Rupprechts Wohnung ist, wie es sich für Diplomaten gehört, mehrstöckig, mehrbalkongig, mehrwc-ig und mehrbettig sowieso. Fünf Zimmer gibt es – für jeden eines, und dann bleibt noch eins übrig. Wir haben die Schlafräume noch nicht gesehen, aber schon regt sich in Volker und Jochen die Panik, womöglich das schlechtere zu erwischen. Prinzip Zufall entscheidet. Man schläft dort, wo man gerade hinfällt. Es wird ein ausgedehnter Mittagsschlaf, der die innerer Uhr völlig durcheinanderbringt.

Als ich aufwache, müssen wir schon los, zum Bund, einer sehenswürdigen Uferpromenade, deren Sehenswürdigkeit darin besteht, dass man von hier aus gut die modernen Wolkenkratzer auf der gegenüberliegenden Seite fotografieren zu können. Alte Frauen bieten einem lustige Knetfiguren an, die, ähnlich wie früher in der Sesamstraße, auf den Boden geworfen werden und sich dann von selber wieder in ihre ursprüngliche Form zurückverwandeln. Alle zwei Meter werden einem diese Dinger hier angeboten, und dann auf unserer Reise nie wieder. Wir werden bereuen, sie nicht gekauft zu haben.

Ich war lange nicht mehr an einer richtigen touristischen Sehenswürdigkeit und nun erinnere ich mich wieder, warum. An Sehenswürdigkeiten fotografiert man im besten Falle Sehenswürdigkeiten, die man auf Postkarten besser fotografiert bekommt. Im schlechteren Falle, der meistens der Fall der Fälle ist, fotografiert man Touristen, die andere Touristen beim Fotografieren fotografieren, während sie versuchen, den Postkartenverkäufern, auszuweichen, die doch lediglich versuchen, ihnen Postkarten zu verkaufen, auf denen die Sehenswürdigkeiten aus besserer Perspektive, mit besseren Lichtverhältnissen und ohne störende Touristen, Fotografen und Postkartenverkäufer zu sehen sind.

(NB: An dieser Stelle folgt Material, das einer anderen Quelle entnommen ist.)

(** * Raw-transaction RPC layer of smileyCoin: a shallow embedding

    The definitions below follow [src/src/rpcrawtransaction.cpp]
    function by function.  C++ exceptions become the [Throw] outcome,
    unchecked out-of-range accesses become the [Undef] outcome, global
    node state (memory pool, coin database, relay queue) is passed
    explicitly, and the functions of the node that live in other
    translation units (script engine, serialisation, base58, wallet)
    are gathered in interfaces that the embedded code is abstracted
    over. *)

From Stdlib Require Import ZArith String Ascii List Lia Bool.
From Stdlib.Strings Require Import Byte.
From Stdlib Require Import DecimalString DecimalZ.
From stdpp Require Import gmap strings list.

Local Open Scope string_scope.
Local Open Scope Z_scope.

(** ** Outcomes of an RPC handler *)

Inductive RPCErrorCode :=
| RPC_TYPE_ERROR
| RPC_INVALID_PARAMETER
| RPC_INVALID_ADDRESS_OR_KEY
| RPC_DESERIALIZATION_ERROR
| RPC_WALLET_ERROR
| RPC_TRANSACTION_ERROR
| RPC_TRANSACTION_REJECTED
| RPC_TRANSACTION_ALREADY_IN_CHAIN.

(** A handler asked for help, or called with the wrong number of
    parameters, throws [runtime_error] with its usage text.  That text is
    put together from string literals and, for most handlers, from the
    results of [HelpExampleCli] and [HelpExampleRpc] of rpcserver.h; it
    is abbreviated below to the name of the handler followed by
    [: usage]. *)
Inductive Exception :=
| JSONRPCError (code : RPCErrorCode) (message : string)
| runtime_error (what : string).

(** [Ok] is a normal return, [Throw] a C++ exception that leaves the
    handler, [Undef] an access the C++ standard leaves undefined
    (reading a vector or an array outside its bounds). *)
Inductive Outcome (A : Type) :=
| Ok (a : A)
| Throw (e : Exception)
| Undef.
Arguments Ok {A} a.
Arguments Throw {A} e.
Arguments Undef {A}.

Definition bind {A B} (m : Outcome A) (k : A -> Outcome B) : Outcome B :=
  match m with
  | Ok a => k a
  | Throw e => Throw e
  | Undef => Undef
  end.

#[global] Instance outcome_bind : MBind Outcome := fun A B k m => bind m k.
#[global] Instance outcome_ret : MRet Outcome := @Ok.

Definition is_Ok {A} (m : Outcome A) : Prop := exists a, m = Ok a.

(** Running one [bind] whose first computation is known. *)
Tactic Notation "run_bind" := cbn [mbind outcome_bind bind].
Tactic Notation "run_bind" "in" hyp(H) := cbn [mbind outcome_bind bind] in H.

(** ** Bytes and hexadecimal text *)

Abbreviation bytes := (list Byte.byte).

Definition byte_to_Z (b : Byte.byte) : Z := Z.of_N (Byte.to_N b).

#[global] Instance byte_eq_dec : EqDecision Byte.byte := Byte.byte_eq_dec.

Module Hex.

(** [for (char character : c)]: every [unsigned char] of the vector is
    converted to [char].  Whether [char] is signed is left to the
    platform, so it is a parameter here. *)
Definition to_char (char_signed : bool) (b : Byte.byte) : Z :=
  let u := byte_to_Z b in
  if char_signed && (128 <=? u) then u - 256 else u.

Auf der Mauer, auf der Lauer

Der Platz des Himmlischen Friedens unterscheidet sich von anderen Top-Sehenswürdigkeiten auf unserem Planeten nicht. Man fotografiert Touristen, die Touristen fotografieren. Eine im Vergleich zu anderen Orten ist das Wegducken eine auffällig häufige Bewegung: Man duckt sich aus Höflichkeit weg, um nicht auf dem Foto eines fremden Posierenden vorzukommen. Dadurch, dass aber stets und ständig in alle Richtungen fotografiert wird, tauchen auf Sehensüwrdigkeitsfotos immer häufiger gebückte Menschen auf, die so wirken, als gingen sie vor Schüssen in Deckung.

***

Wir fahren einen mehrstündigen Umweg, um einen Teil der chinesischen Mauer zu besichtigen, der weniger frequentiert ist.
***


Ein Verkehrsregler scheint es darauf anzulegen, Fußgänger unter die Räder zu bringen.

Wieder in Shanghai

Drei Lesungen in Nanjing, Hangzhou und Shanghai mit Jochen Schmidt, Volker Strübing und Rupprecht Mayer. Auf Rupprechts eigentlich putzig-kaminereske Geschichte über die Schwierigkeiten eines Europäers, sich durch den Shanghaier Verkehr zu bewegen, reagieren einige Chinesen etwas verschnupft: Wo denn das Positive bleibt. Sie können es nicht verknusen, dass sich ein Europäer erdreistet, einen satirischen Blick auf „ihre“ Stadt zu werfen. Ebenso seltsam: Jochens Geschichte über die Warnungen, die Eltern ihren Kindern auf den Weg geben, wird nur von wenigen Chinesen goutiert. Sie glauben, er mache sich über den Tod von Kindern lustig und ordnen es sozusagen technisch-analytisch unter „schwarzer Humor“ ein.